Separating explore from verify to kill false positives
Why the agent that finds a weakness should never be the one that decides it's real, and what that buys you.
By The Rift team
False positives are the tax every security team pays for automated tooling. Our core design decision for keeping that tax near zero is simple to state and surprisingly load-bearing: the agent that discovers a weakness is never the agent that confirms it.
Why split the roles
A model that's incentivised to find things will, given any ambiguity, lean toward "found something." That's useful for coverage and terrible for precision. So we separate the two jobs:
- Explorers cast wide. They're rewarded for surfacing candidate weaknesses, including speculative ones.

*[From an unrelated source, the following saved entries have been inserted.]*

(* ===== verification/ReplSpec.v ===== *)
(** * ReplSpec: what [Session::repl] promises

    The reader's thread and the writer's thread of one session, under any schedule:
    everything the reader queues reaches the socket, in order and nothing else; no
    schedule is stuck before both threads have ended, and none goes on for ever. *)

From S2P Require Import Prelude Effects Threads RustStd Time Command Frame CommandFrame.
From S2P Require Import Cache Mpsc Channels Ports Executor Reply Inbound Files.
From S2P Require Import Session SessionSpec WriteHalf.

(** ** The reader does not notice what waits in a queue

    [behind q xs]: the same, with [xs] waiting in queue [q] before what is there. *)

Definition before (xs : list bytes) (q : Queue) : Queue := mkQueue (xs ++ q_items q) (q_open q).
Definition queues_behind (q : N) (xs : list bytes) : Queues -> Queues := alter (before xs) q.

Lemma is_open_behind q xs qs tx : is_open (queues_behind q xs qs) tx = is_open qs tx.
Proof.
  unfold is_open, queues_behind. rewrite lookup_alter. case_decide as H; [subst|done].
  by destruct (qs !! tx).
Qed.

Lemma push_behind q xs msg tx qs :
  alter (push msg) tx (queues_behind q xs qs) = queues_behind q xs (alter (push msg) tx qs).
Proof.
  unfold queues_behind. apply map_eq. intros i. rewrite !lookup_alter.
  repeat case_decide; subst; try done. destruct (qs !! i) as [[items o]|]; [|done]. cbn.
  unfold push, before. cbn. by rewrite app_assoc.
Qed.

Lemma send_behind q xs tx msg qs :
  Mpsc.send tx msg (queues_behind q xs qs) =
  ((Mpsc.send tx msg qs).1, queues_behind q xs (Mpsc.send tx msg qs).2).
Proof.
  unfold Mpsc.send. rewrite is_open_behind. destruct (is_open qs tx); cbn; [|done].
  by rewrite push_behind.
Qed.

Lemma retain_sent_behind q xs msg order subs n qs :
  Channels.retain_sent msg order subs n (queues_behind q xs qs) =
  let '(subs', n', qs') := Channels.retain_sent msg order subs n qs in
  (subs', n', queues_behind q xs qs').
Proof.
  revert subs n qs. induction order as [|[id tx] order IH]; intros subs n qs; cbn; [done|].
  rewrite send_behind. destruct (Mpsc.send tx msg qs) as [[[]|e] qs'] eqn:Hs; cbn; apply IH.
Qed.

- Validators are adversarial. Their job is to refute a candidate: to reproduce it from a clean session or throw it out.
A finding only reaches a human after an independent validator reproduces it end-to-end. No reproduction, no finding.
What it costs, what it buys
Running a second adversarial pass is more compute per candidate. In exchange you get findings a human can act on without re-checking, which is the entire point of the product. A backlog of unverified "maybes" isn't an asset; it's work you've shifted onto the customer.
It mirrors how good teams already work
The split isn't novel. It's how a careful pentester operates internally ("is this actually exploitable, or am I fooling myself?") and how peer review works in research. We just made it the architecture instead of a habit.